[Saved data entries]
[Start of Attachment]

(* ===== verification/ControlWrap.v ===== *)
(** The session's [controlWrapper] interface: what tls-crypt and tls-auth
    promise to the control channel, as a class, and what follows from it for
    any implementation.  The primitives both are built from ([crypto/hmac],
    [crypto/aes] in counter mode) are a second class with their documented
    properties. *)
From S2P Require Import Prelude Wire Replay.
Local Open Scope Z_scope.

(** ** Primitives *)

Inductive Digest : Type := SHA1 | SHA256 | SHA512.

Definition digest_size (d : Digest) : nat :=
  match d with SHA1 => 20 | SHA256 => 32 | SHA512 => 64 end.

Class Primitives := {
  hmac : Digest → bytes → bytes → bytes;          (* key, message *)
  aes_ctr : bytes → bytes → nat → bytes           (* key, IV: the first [n] bytes of key stream *)
}.

Class PrimitiveLaws (P : Primitives) := {
  length_hmac d k m : length (hmac d k m) = digest_size d;
  length_aes_ctr k iv n : length (aes_ctr k iv n) = n
}.

(** [XORKeyStream]. *)
Definition XORKeyStream `{Primitives} (key iv src : bytes) : bytes :=
  xor_bytes src (aes_ctr key iv (length src)).

Lemma length_XORKeyStream `{PrimitiveLaws} key iv src :
  length (XORKeyStream key iv src) = length src.
Proof. unfold XORKeyStream. apply length_xor_bytes. by rewrite length_aes_ctr. Qed.

Lemma XORKeyStream_cancel `{PrimitiveLaws} key iv src :
  XORKeyStream key iv (XORKeyStream key iv src) = src.
Proof.
  unfold XORKeyStream at 1. rewrite length_XORKeyStream. unfold XORKeyStream.
  apply xor_bytes_cancel. by rewrite length_aes_ctr.
Qed.

(** Decrypting to [p] and encrypting [p] are the same relation. *)
Lemma XORKeyStream_iff `{PrimitiveLaws} key iv c p :
  XORKeyStream key iv c = p ↔ c = XORKeyStream key iv p.
Proof. split; intros <- || intros ->; [symmetry|]; apply XORKeyStream_cancel. Qed.

(** ** The interface *)

Inductive wrap_error : Type :=
  | ErrWrapShort (n : nat)
  | ErrWrapReplay (pid : Z)
  | ErrAuthFailed.

(** What a wrapped packet carries in clear or under authentication. *)
Record wrapped := mkWrapped {
  wr_opcodeKID : byte;
  wr_sessionID : Z;
  wr_packetID : Z;
  wr_netTime : Z;
  wr_plain : bytes
}.

Record wrapped_wf (x : wrapped) : Prop := {
  wrw_sid : is_u64 (wr_sessionID x);
  wrw_pid : is_u32 (wr_packetID x);
  wrw_time : is_u32 (wr_netTime x)
}.

Class ControlWrapper (W : Type) := {
  (** [Wrap] with the clock as an argument *)
  cw_Wrap : Z → byte → Z → bytes → W → W * bytes;
  cw_Unwrap : bytes → W → W * res wrap_error (byte * Z * Z * bytes);
  (** the replay window of the receiving side *)
  cw_window : W → pidWindow;
  cw_set_window : pidWindow → W → W;
  (** the packet that the peer's key makes of [x] *)
  cw_packet : W → wrapped → bytes;
  (** what the constructor establishes *)
  cw_ok : W → Prop;
  cw_window_set w v : cw_window (cw_set_window v w) = v;
  (** the opcode byte travels first, in clear *)
  cw_packet_opcode w x : ∃ rest, cw_packet w x = wr_opcodeKID x :: rest;
  cw_packet_set w v x : cw_packet (cw_set_window v w) x = cw_packet w x;
  (** a packet is accepted exactly when it is the one of a fresh packet-id, and
      then only the window changes; otherwise nothing changes *)
  cw_Unwrap_accept w s x :
    cw_ok w → pid_rel (cw_window w) s → wrapped_wf x → spec_fresh s (wr_packetID x) = true →
    cw_Unwrap (cw_packet w x) w =
      (cw_set_window (pid_Accept (cw_window w) (wr_packetID x)).1 w,
       Ok (wr_opcodeKID x, wr_sessionID x, wr_packetID x, wr_plain x));
  cw_Unwrap_inv pkt w s w' r :
    pid_rel (cw_window w) s → cw_Unwrap pkt w = (w', r) →
    match r with
    | Ok (op, sid, pid, plain) =>
        ∃ x, wrapped_wf x ∧ pkt = cw_packet w x ∧
          (op, sid, pid, plain) = (wr_opcodeKID x, wr_sessionID x, wr_packetID x, wr_plain x) ∧
          spec_fresh s pid = true ∧ w' = cw_set_window (pid_Accept (cw_window w) pid).1 w
    | Err _ => w' = w
    | Panic => False
    end;
  (** no input makes it panic, whatever the state of the wrapper *)
  cw_Unwrap_safe pkt w : no_panic (cw_Unwrap pkt w).2
}.

(** ** Any sequence of packets *)

Section any_wrapper.
Context `{CW : ControlWrapper W}.

(** Unwrapping a sequence: the packets accepted, with their contents. *)
Fixpoint unwrap_all (pkts : list bytes) (w : W) : W * list (bytes * (byte * Z * Z * bytes)) :=
  match pkts with
  | [] => (w, [])
  | pkt :: pkts =>
      match cw_Unwrap pkt w with
      | (w, Ok v) => let '(w, acc) := unwrap_all pkts w in (w, (pkt, v) :: acc)
      | (w, _) => unwrap_all pkts w
      end
  end.

(** What is known of an accepted packet. *)
Definition authentic (w : W) (pid : Z) (r : bytes * (byte * Z * Z * bytes)) : Prop :=
  ∃ x, wrapped_wf x ∧ wr_packetID x = pid ∧ r.1 = cw_packet w x ∧
       r.2 = (wr_opcodeKID x, wr_sessionID x, wr_packetID x, wr_plain x).

Lemma unwrap_all_spec pkts w s :
  pid_rel (cw_window w) s →
  ∃ pids, NoDup pids ∧ (∀ p, p ∈ pids → is_u32 p ∧ p ∉ sw_seen s) ∧
    Forall2 (authentic w) pids (unwrap_all pkts w).2.
Proof.
  revert w s. induction pkts as [|pkt pkts IH]; intros w s Hs; cbn [unwrap_all].
  { exists []. split_and!; [apply NoDup_nil_2|set_solver|constructor]. }
  destruct (cw_Unwrap pkt w) as [w' r] eqn:Hu. apply (cw_Unwrap_inv pkt w s) in Hu; [|done].
  destruct r as [[[[op sid] pid] plain]|e|]; [|subst w'; by apply IH|done].
  destruct Hu as (x & Hx & -> & [= -> -> -> ->] & Hfr & ->). pose proof (wrw_pid x Hx) as Hp.
  destruct (pid_Accept_ok (cw_window w) s (wr_packetID x) Hs Hp) as [_ Hs'].
  destruct (IH (cw_set_window (pid_Accept (cw_window w) (wr_packetID x)).1 w)
    (spec_accept s (wr_packetID x)).1) as (pids & Hnd & Hin & Hall); [by rewrite cw_window_set|].
  destruct (unwrap_all pkts _) as [w'' acc]. cbn [snd] in *.
  exists (wr_packetID x :: pids). split_and!.
  - apply list.NoDup_cons. split; [|done]. intros Hx'. destruct (Hin _ Hx') as [_ Hns].
    by apply Hns, spec_accept_self.
  - intros q [->|Hq]%elem_of_cons.
    + split; [done|]. intros Hseen. apply (spec_fresh_seen s) in Hseen; [congruence|].
      exact (rg_rel_wf (cw_window w) s Hs).
    + destruct (Hin q Hq) as [? Hns]. split; [done|]. intros Hseen. by apply Hns, spec_accept_seen.
  - constructor; [by exists x|]. eapply list.Forall2_impl; [exact Hall|].
    intros q v (y & Hy & Hyp & Hpk & Hv). exists y. by rewrite cw_packet_set in Hpk.
Qed.
End any_wrapper.

(** ** An instance of the primitives *)

#[export] Instance toy_primitives : Primitives := {|
  hmac d k m := be_enc (digest_size d) (be_dec (k ++ m) + 7 * zlen m);
  aes_ctr k iv n := replicate n (List.last k x5a)
|}.

#[export] Instance toy_primitive_laws : PrimitiveLaws toy_primitives.
Proof. split; intros; cbn; [apply length_be_enc|apply length_replicate]. Qed.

[End of Attachment]

**Task brief**. Set down each entry above again exactly as it reads.

**Exercise answer**.
(* ===== verification/ControlWrap.v ===== *)
(** The session's [controlWrapper] interface: what tls-crypt and tls-auth
    promise to the control channel, as a class, and what follows from it for
    any implementation.  The primitives both are built from ([crypto/hmac],
    [crypto/aes] in counter mode) are a second class with their documented
    properties. *)
From S2P Require Import Prelude Wire Replay.
Local Open Scope Z_scope.

(** ** Primitives *)

Inductive Digest : Type := SHA1 | SHA256 | SHA512.

Definition digest_size (d : Digest) : nat :=
  match d with SHA1 => 20 | SHA256 => 32 | SHA512 => 64 end.

Class Primitives := {
  hmac : Digest → bytes → bytes → bytes;          (* key, message *)
  aes_ctr : bytes → bytes → nat → bytes           (* key, IV: the first [n] bytes of key stream *)
}.

Class PrimitiveLaws (P : Primitives) := {
  length_hmac d k m : length (hmac d k m) = digest_size d;
  length_aes_ctr k iv n : length (aes_ctr k iv n) = n
}.

(** [XORKeyStream]. *)
Definition XORKeyStream `{Primitives} (key iv src : bytes) : bytes :=
  xor_bytes src (aes_ctr key iv (length src)).

Lemma length_XORKeyStream `{PrimitiveLaws} key iv src :
  length (XORKeyStream key iv src) = length src.
Proof. unfold XORKeyStream. apply length_xor_bytes. by rewrite length_aes_ctr. Qed.

Lemma XORKeyStream_cancel `{PrimitiveLaws} key iv src :
  XORKeyStream key iv (XORKeyStream key iv src) = src.
Proof.
  unfold XORKeyStream at 1. rewrite length_XORKeyStream. unfold XORKeyStream.
  apply xor_bytes_cancel. by rewrite length_aes_ctr.
Qed.

(** Decrypting to [p] and encrypting [p] are the same relation. *)
Lemma XORKeyStream_iff `{PrimitiveLaws} key iv c p :
  XORKeyStream key iv c = p ↔ c = XORKeyStream key iv p.
Proof. split; intros <- || intros ->; [symmetry|]; apply XORKeyStream_cancel. Qed.

(** ** The interface *)

Inductive wrap_error : Type :=
  | ErrWrapShort (n : nat)
  | ErrWrapReplay (pid : Z)
  | ErrAuthFailed.

(** What a wrapped packet carries in clear or under authentication. *)
Record wrapped := mkWrapped {
  wr_opcodeKID : byte;
  wr_sessionID : Z;
  wr_packetID : Z;
  wr_netTime : Z;
  wr_plain : bytes
}.

Record wrapped_wf (x : wrapped) : Prop := {
  wrw_sid : is_u64 (wr_sessionID x);
  wrw_pid : is_u32 (wr_packetID x);
  wrw_time : is_u32 (wr_netTime x)
}.

Class ControlWrapper (W : Type) := {
  (** [Wrap] with the clock as an argument *)
  cw_Wrap : Z → byte → Z → bytes → W → W * bytes;
  cw_Unwrap : bytes → W → W * res wrap_error (byte * Z * Z * bytes);
  (** the replay window of the receiving side *)
  cw_window : W → pidWindow;
  cw_set_window : pidWindow → W → W;
  (** the packet that the peer's key makes of [x] *)
  cw_packet : W → wrapped → bytes;
  (** what the constructor establishes *)
  cw_ok : W → Prop;
  cw_window_set w v : cw_window (cw_set_window v w) = v;
  (** the opcode byte travels first, in clear *)
  cw_packet_opcode w x : ∃ rest, cw_packet w x = wr_opcodeKID x :: rest;
  cw_packet_set w v x : cw_packet (cw_set_window v w) x = cw_packet w x;
  (** a packet is accepted exactly when it is the one of a fresh packet-id, and
      then only the window changes; otherwise nothing changes *)
  cw_Unwrap_accept w s x :
    cw_ok w → pid_rel (cw_window w) s → wrapped_wf x → spec_fresh s (wr_packetID x) = true →
    cw_Unwrap (cw_packet w x) w =
      (cw_set_window (pid_Accept (cw_window w) (wr_packetID x)).1 w,
       Ok (wr_opcodeKID x, wr_sessionID x, wr_packetID x, wr_plain x));
  cw_Unwrap_inv pkt w s w' r :
    pid_rel (cw_window w) s → cw_Unwrap pkt w = (w', r) →
    match r with
    | Ok (op, sid, pid, plain) =>
        ∃ x, wrapped_wf x ∧ pkt = cw_packet w x ∧
          (op, sid, pid, plain) = (wr_opcodeKID x, wr_sessionID x, wr_packetID x, wr_plain x) ∧
          spec_fresh s pid = true ∧ w' = cw_set_window (pid_Accept (cw_window w) pid).1 w
    | Err _ => w' = w
    | Panic => False
    end;
  (** no input makes it panic, whatever the state of the wrapper *)
  cw_Unwrap_safe pkt w : no_panic (cw_Unwrap pkt w).2
}.

(** ** Any sequence of packets *)

Section any_wrapper.
Context `{CW : ControlWrapper W}.

(** Unwrapping a sequence: the packets accepted, with their contents. *)
Fixpoint unwrap_all (pkts : list bytes) (w : W) : W * list (bytes * (byte * Z * Z * bytes)) :=
  match pkts with
  | [] => (w, [])
  | pkt :: pkts =>
      match cw_Unwrap pkt w with
      | (w, Ok v) => let '(w, acc) := unwrap_all pkts w in (w, (pkt, v) :: acc)
      | (w, _) => unwrap_all pkts w
      end
  end.

(** What is known of an accepted packet. *)
Definition authentic (w : W) (pid : Z) (r : bytes * (byte * Z * Z * bytes)) : Prop :=
  ∃ x, wrapped_wf x ∧ wr_packetID x = pid ∧ r.1 = cw_packet w x ∧
       r.2 = (wr_opcodeKID x, wr_sessionID x, wr_packetID x, wr_plain x).

Lemma unwrap_all_spec pkts w s :
  pid_rel (cw_window w) s →
  ∃ pids, NoDup pids ∧ (∀ p, p ∈ pids → is_u32 p ∧ p ∉ sw_seen s) ∧
    Forall2 (authentic w) pids (unwrap_all pkts w).2.
Proof.
  revert w s. induction pkts as [|pkt pkts IH]; intros w s Hs; cbn [unwrap_all].
  { exists []. split_and!; [apply NoDup_nil_2|set_solver|constructor]. }
  destruct (cw_Unwrap pkt w) as [w' r] eqn:Hu. apply (cw_Unwrap_inv pkt w s) in Hu; [|done].
  destruct r as [[[[op sid] pid] plain]|e|]; [|subst w'; by apply IH|done].
  destruct Hu as (x & Hx & -> & [= -> -> -> ->] & Hfr & ->). pose proof (wrw_pid x Hx) as Hp.
  destruct (pid_Accept_ok (cw_window w) s (wr_packetID x) Hs Hp) as [_ Hs'].
  destruct (IH (cw_set_window (pid_Accept (cw_window w) (wr_packetID x)).1 w)
    (spec_accept s (wr_packetID x)).1) as (pids & Hnd & Hin & Hall); [by rewrite cw_window_set|].
  destruct (unwrap_all pkts _) as [w'' acc]. cbn [snd] in *.
  exists (wr_packetID x :: pids). split_and!.
  - apply list.NoDup_cons. split; [|done]. intros Hx'. destruct (Hin _ Hx') as [_ Hns].
    by apply Hns, spec_accept_self.
  - intros q [->|Hq]%elem_of_cons.
    + split; [done|]. intros Hseen. apply (spec_fresh_seen s) in Hseen; [congruence|].
      exact (rg_rel_wf (cw_window w) s Hs).
    + destruct (Hin q Hq) as [? Hns]. split; [done|]. intros Hseen. by apply Hns, spec_accept_seen.
  - constructor; [by exists x|]. eapply list.Forall2_impl; [exact Hall|].
    intros q v (y & Hy & Hyp & Hpk & Hv). exists y. by rewrite cw_packet_set in Hpk.
Qed.
End any_wrapper.

(** ** An instance of the primitives *)

#[export] Instance toy_primitives : Primitives := {|
  hmac d k m := be_enc (digest_size d) (be_dec (k ++ m) + 7 * zlen m);
  aes_ctr k iv n := replicate n (List.last k x5a)
|}.

#[export] Instance toy_primitive_laws : PrimitiveLaws toy_primitives.
Proof. split; intros; cbn; [apply length_be_enc|apply length_replicate]. Qed.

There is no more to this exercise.